◆ **TASK**
Below are some records; quote exactly the lines from the one that contains "Definition position_string (pos" through the one that contains "let* o := m", inclusive, and no others.

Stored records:
(* ===== verification/JsonParser.v ===== *)
(** * The JSON parser: [class parser] and [json_sax_dom_parser] of
      src/opt/nlohmann/json.hpp

    [basic_json::parse] without a callback.  The parser keeps an explicit stack
    of the arrays and objects it is in, and builds the value through pointers
    into it: [root] is the value built so far and a pointer is a path from the
    root.  A pointer to an element of an array is good only while the element
    is the last one, because [emplace_back] may move the others. *)

From Stdlib Require Import ZArith Lia Floats.SpecFloat.
From stdpp Require Import base list gmap strings.
From S2P Require Import Prelude Text Json JsonSpec JsonLexer.
Local Open Scope Z_scope.

Module Parser.
Import Json.
Import (hints) Lexer.
Abbreviation token_type := Lexer.token_type.
Abbreviation lexer := Lexer.lexer.

(** ** Exceptions *)
Record exception := mkException {
  id : Z;
  what : bytes;
  byte_ : Z;                      (** 0 where the class has no [byte] *)
}.
Definition exception_name (ename : bytes) (id_ : Z) : bytes :=
  str "[json.exception." ++ ename ++ str "." ++ to_string id_ ++ str "] ".
Definition position_string (pos : Lexer.position_t) : bytes :=
  str " at line " ++ to_string (Lexer.lines_read pos + 1) ++
  str ", column " ++ to_string (Lexer.chars_read_current_line pos).
Definition parse_error_create (id_ : Z) (pos : Lexer.position_t) (what_arg : bytes) : exception :=
  mkException id_
    (exception_name (str "parse_error") id_ ++ str "parse error" ++ position_string pos ++ str ": " ++ what_arg)
    (Lexer.chars_read_total pos).
Definition out_of_range_create (id_ : Z) (what_arg : bytes) : exception :=
  mkException id_ (exception_name (str "out_of_range") id_ ++ what_arg) 0.

(** ** The state: the parser and the builder

    [states] of [sax_parse_internal] is an argument of the loop. *)
Inductive step :=
  | AtIndex (i : nat)
  | AtKey (k : bytes).
Abbreviation path := (list step).

Record dom := mkDom {
  root : json;
  ref_stack : list path;          (** innermost first *)
  object_element : option path;
  errored : bool;
  allow_exceptions : bool;
}.
Record parser := mkParser {
  last_token : token_type;
  m_lexer : lexer;
  sdp : dom;
}.

(** Computations with failures, exceptions and the state. *)
Definition M (A : Type) : Type := parser -> res (exception + A * parser).
Definition ret {A} (a : A) : M A := fun p => Ok (inr (a, p)).
Definition pbind {A B} (m : M A) (k : A -> M B) : M B := fun p =>
  let* o := m p in match o with inl e => Ok (inl e) | inr (a, p) => k a p end.
Definition throw {A} (e : exception) : M A := fun _ => Ok (inl e).
Definition fail {A} (e : exn) : M A := fun _ => Err e.
Definition gets {A} (f : parser -> A) : M A := fun p => Ok (inr (f p, p)).
Definition lift {A} (c : res A) : M A := fun p => let* a := c in Ok (inr (a, p)).
Definition put_dom (d : dom) : M unit := fun p => Ok (inr (tt, mkParser (last_token p) (m_lexer p) d)).
Declare Scope parser_scope.
Delimit Scope parser_scope with parser.
Notation "x <- m ;; k" := (pbind m (fun x => k)) (at level 90, m at next level, right associativity) : parser_scope.
Notation "m ;;; k" := (pbind m (fun _ => k)) (at level 90, right associativity) : parser_scope.
Local Open Scope parser_scope.

(** ** Pointers into the value *)
Fixpoint deref (p : path) (v : json) : option json :=
  match p, v with
  | [], _ => Some v
  | AtIndex i :: p, JArray l => if (S i =? length l)%nat then l !! i ≫= deref p else None
  | AtKey k :: p, JObject m => m !! k ≫= deref p
  | _, _ => None
  end.
Fixpoint assign (p : path) (w v : json) : option json :=
  match p, v with
  | [], _ => Some w
  | AtIndex i :: p, JArray l =>
      if (S i =? length l)%nat then
        x ← l !! i; x ← assign p w x; Some (JArray (<[i := x]> l))
      else None
  | AtKey k :: p, JObject m => x ← m !! k; x ← assign p w x; Some (JObject (<[k := x]> m))
  | _, _ => None
  end.
Definition of_pointer {A} (o : option A) : res A := match o with Some a => Ok a | None => Err UB end.

(** ** The builder *)
Definition is_array (v : json) : bool := match v with JArray _ => true | _ => false end.
Definition is_object (v : json) : bool := match v with JObject _ => true | _ => false end.
Definition set_root (v : json) (d : dom) : dom :=
  mkDom v (ref_stack d) (object_element d) (errored d) (allow_exceptions d).
Definition set_stack (s : list path) (d : dom) : dom :=
  mkDom (root d) s (object_element d) (errored d) (allow_exceptions d).

(** The pointer to the new value, and the builder. *)
Definition handle_value (v : json) (d : dom) : res (path * dom) :=
  match ref_stack d with
  | [] => Ok ([], set_root v d)
  | back :: _ =>
      let* c := of_pointer (deref back (root d)) in
      let* _ := assert (is_array c || is_object c) in
      match c with
      | JArray l =>
          let* r := of_pointer (assign back (JArray (l ++ [v])) (root d)) in
          Ok (back ++ [AtIndex (length l)], set_root r d)
      | _ =>
          let* _ := assert (bool_decide (is_Some (object_element d))) in
          let* e := of_pointer (object_element d) in
          let* r := of_pointer (assign e v (root d)) in
          Ok (e, set_root r d)
      end
  end.

(** [null], [boolean], [number_integer], [number_unsigned], [number_float] and
    [string]. *)
Definition dom_value (v : json) (d : dom) : res (bool * dom) :=
  let* (_, d) := handle_value v d in Ok (true, d).
(** [start_object] and [start_array], whose [len] is always -1. *)
Definition start_container (v : json) (d : dom) : res (bool * dom) :=
  let* (p, d) := handle_value v d in Ok (true, set_stack (p :: ref_stack d) d).
(** [end_object] and [end_array] *)
Definition end_container (d : dom) : res (bool * dom) :=
  match ref_stack d with
  | [] => Err UB
  | _ :: s => Ok (true, set_stack s d)
  end.
Definition key (val : bytes) (d : dom) : res (bool * dom) :=
  match ref_stack d with
  | [] => Err UB
  | back :: _ =>
      let* c := of_pointer (deref back (root d)) in
      match c with
      | JObject m =>
          let m := match m !! val with Some _ => m | None => <[val := JNull]> m end in
          let* r := of_pointer (assign back (JObject m) (root d)) in
          Ok (true, mkDom r (ref_stack d) (Some (back ++ [AtKey val])) (errored d) (allow_exceptions d))
      | _ => Err UB
      end
  end.

Definition sax (f : dom -> res (bool * dom)) : M bool := fun p =>
  let* (b, d) := f (sdp p) in Ok (inr (b, mkParser (last_token p) (m_lexer p) d)).

(** [json_sax_dom_parser::parse_error]: rethrow by the class of the id. *)
Definition dom_parse_error (ex : exception) : M bool :=
  d <- gets sdp ;;
  put_dom (mkDom (root d) (ref_stack d) (object_element d) true (allow_exceptions d)) ;;;
  if allow_exceptions d then
    let kind := (id ex / 100) mod 100 in
    if (1 <=? kind) && (kind <=? 5) then throw ex else fail AssertFailed
  else ret false.

(** ** The parser *)
Definition get_token : M token_type := fun p =>
  let* (t, lx) := Lexer.scan (m_lexer p) in Ok (inr (t, mkParser t lx (sdp p))).

Definition exception_message (expected : token_type) (context : bytes) (p : parser) : bytes :=
  let lx := m_lexer p in
  str "syntax error " ++
  (if bool_decide (context = []) then [] else str "while parsing " ++ context ++ str " ") ++
  str "- " ++
  (if decide (last_token p = Lexer.parse_error)
   then Lexer.error_message lx ++ str "; last read: '" ++ Lexer.get_token_string lx ++ str "'"
   else str "unexpected " ++ Lexer.token_type_name (last_token p)) ++
  (if decide (expected = Lexer.uninitialized) then [] else str "; expected " ++ Lexer.token_type_name expected).

Definition syntax_error (expected : token_type) (context : bytes) : M bool :=
  p <- gets (fun p => p) ;;
  dom_parse_error (parse_error_create 101 (Lexer.position (m_lexer p)) (exception_message expected context p)).

(** What an iteration decides: return, go on after a value, or parse the first
    value of an array ([true]) or object ([false]). *)
Inductive decision :=
  | Return (b : bool)
  | Evaluate
  | Inside (array : bool)
  | Again
  | Closed.
Definition returning (m : M bool) : M decision := b <- m ;; ret (Return b).
(** [if (not ...) return false; break;] *)
Definition event (f : dom -> res (bool * dom)) : M decision :=
  b <- sax f ;; ret (if b then Evaluate else Return false).

(** A key, its separator and the next token; then [d]. *)
Definition parse_key (d : decision) : M decision :=
  t <- gets last_token ;;
  if negb (bool_decide (t = Lexer.value_string)) then returning (syntax_error Lexer.value_string (str "object key"))
  else
    s <- gets (fun p => Lexer.token_buffer (m_lexer p)) ;;
    b <- sax (key s) ;;
    if negb b then ret (Return false)
    else
      t <- get_token ;;
      if negb (bool_decide (t = Lexer.name_separator)) then
        returning (syntax_error Lexer.name_separator (str "object separator"))
      else get_token ;;; ret d.

Definition parse_begin_object : M decision :=
  b <- sax (start_container (JObject ∅)) ;;
  if negb b then ret (Return false)
  else
    t <- get_token ;;
    if bool_decide (t = Lexer.end_object) then event end_container
    else parse_key (Inside false).

Definition parse_begin_array : M decision :=
  b <- sax (start_container (JArray [])) ;;
  if negb b then ret (Return false)
  else
    t <- get_token ;;
    if bool_decide (t = Lexer.end_array) then event end_container
    else ret (Inside true).

Definition parse_float : M decision :=
  lx <- gets m_lexer ;;
  let res := Lexer.v_float lx in
  if negb (isfinite res) then
    returning (dom_parse_error (out_of_range_create 406
      (str "number overflow parsing '" ++ Lexer.get_token_string lx ++ str "'")))
  else event (dom_value (JFloat res)).

(** The switch on [last_token]. *)
Definition parse_token : M decision :=
  p <- gets (fun p => p) ;;
  let lx := m_lexer p in
  match last_token p with
  | Lexer.begin_object => parse_begin_object
  | Lexer.begin_array => parse_begin_array
  | Lexer.value_float => parse_float
  | Lexer.literal_false => event (dom_value (JBoolean false))
  | Lexer.literal_null => event (dom_value JNull)
  | Lexer.literal_true => event (dom_value (JBoolean true))
  | Lexer.value_integer => event (dom_value (JInteger (Lexer.v_integer lx)))
  | Lexer.value_string => event (dom_value (JString (Lexer.token_buffer lx)))
  | Lexer.value_unsigned => event (dom_value (JUnsigned (Lexer.v_unsigned lx)))
  | Lexer.parse_error => returning (syntax_error Lexer.uninitialized (str "value"))
  | _ => returning (syntax_error Lexer.literal_or_value (str "value"))
  end.

(** After a value inside an array, and inside an object. *)
Definition after_element : M decision :=
  t <- get_token ;;
  if bool_decide (t = Lexer.value_separator) then get_token ;;; ret Again
  else if bool_decide (t = Lexer.end_array) then
    b <- sax end_container ;; ret (if b then Closed else Return false)
  else returning (syntax_error Lexer.end_array (str "array")).

Definition after_member : M decision :=
  t <- get_token ;;
  if bool_decide (t = Lexer.value_separator) then get_token ;;; parse_key Again
  else if bool_decide (t = Lexer.end_object) then
    b <- sax end_container ;; ret (if b then Closed else Return false)
  else returning (syntax_error Lexer.end_object (str "object")).

(** The lower half of the loop, with what [continue] does. *)
Definition evaluate (loop : list bool -> bool -> M bool) (states : list bool) : M bool :=
  match states with
  | [] => ret true
  | array :: rest =>
      d <- (if array then after_element else after_member) ;;
      match d with
      | Return b => ret b
      | Closed => loop rest true
      | _ => loop states false
      end
  end.

Fixpoint sax_parse_internal (fuel : nat) (states : list bool) (skip_to_state_evaluation : bool) : M bool :=
  match fuel with
  | O => fail OutOfFuel
  | S fuel =>
      if skip_to_state_evaluation then evaluate (sax_parse_internal fuel) states
      else
        d <- parse_token ;;
        match d with
        | Return b => ret b
        | Inside array => sax_parse_internal fuel (array :: states) false
        | _ => evaluate (sax_parse_internal fuel) states
        end
  end.

(** In strict mode the input must be completely read. *)
Definition expect_end : M bool :=
  t <- get_token ;;
  if bool_decide (t = Lexer.end_of_input) then ret true
  else syntax_error Lexer.end_of_input (str "value").

(** [parser::parse] without a callback; [None] is the discarded value.  Every
    iteration but the last reads a token, so the length of the text bounds
    them. *)
Definition parser_parse (strict : bool) (fuel : nat) : M (option json) :=
  sax_parse_internal fuel [] false ;;;
  (if strict then expect_end else ret true) ;;;
  d <- gets sdp ;;
  ret (if errored d then None else Some (root d)).

(** The constructor of [parser], which reads the first token. *)
Definition parser_new (text : bytes) (allow_exceptions_ : bool) : res parser :=
  let p := mkParser Lexer.uninitialized (Lexer.lexer_new text) (mkDom JNull [] None false allow_exceptions_) in
  let* o := get_token p in
  match o with inl _ => Err UB | inr (_, p) => Ok p end.

(** [basic_json::parse] *)
Definition parse (text : bytes) (allow_exceptions_ : bool) : res (exception + option json) :=
  let* p := parser_new text allow_exceptions_ in
  let* o := parser_parse true (S (S (length text))) p in
  Ok (match o with inl e => inl e | inr (v, _) => inr v end).
End Parser.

◆ **OUTPUT OF THE TASK**
Definition position_string (pos : Lexer.position_t) : bytes :=
  str " at line " ++ to_string (Lexer.lines_read pos + 1) ++
  str ", column " ++ to_string (Lexer.chars_read_current_line pos).
Definition parse_error_create (id_ : Z) (pos : Lexer.position_t) (what_arg : bytes) : exception :=
  mkException id_
    (exception_name (str "parse_error") id_ ++ str "parse error" ++ position_string pos ++ str ": " ++ what_arg)
    (Lexer.chars_read_total pos).
Definition out_of_range_create (id_ : Z) (what_arg : bytes) : exception :=
  mkException id_ (exception_name (str "out_of_range") id_ ++ what_arg) 0.

(** ** The state: the parser and the builder

    [states] of [sax_parse_internal] is an argument of the loop. *)
Inductive step :=
  | AtIndex (i : nat)
  | AtKey (k : bytes).
Abbreviation path := (list step).

Record dom := mkDom {
  root : json;
  ref_stack : list path;          (** innermost first *)
  object_element : option path;
  errored : bool;
  allow_exceptions : bool;
}.
Record parser := mkParser {
  last_token : token_type;
  m_lexer : lexer;
  sdp : dom;
}.

(** Computations with failures, exceptions and the state. *)
Definition M (A : Type) : Type := parser -> res (exception + A * parser).
Definition ret {A} (a : A) : M A := fun p => Ok (inr (a, p)).
Definition pbind {A B} (m : M A) (k : A -> M B) : M B := fun p =>
  let* o := m p in match o with inl e => Ok (inl e) | inr (a, p) => k a p end.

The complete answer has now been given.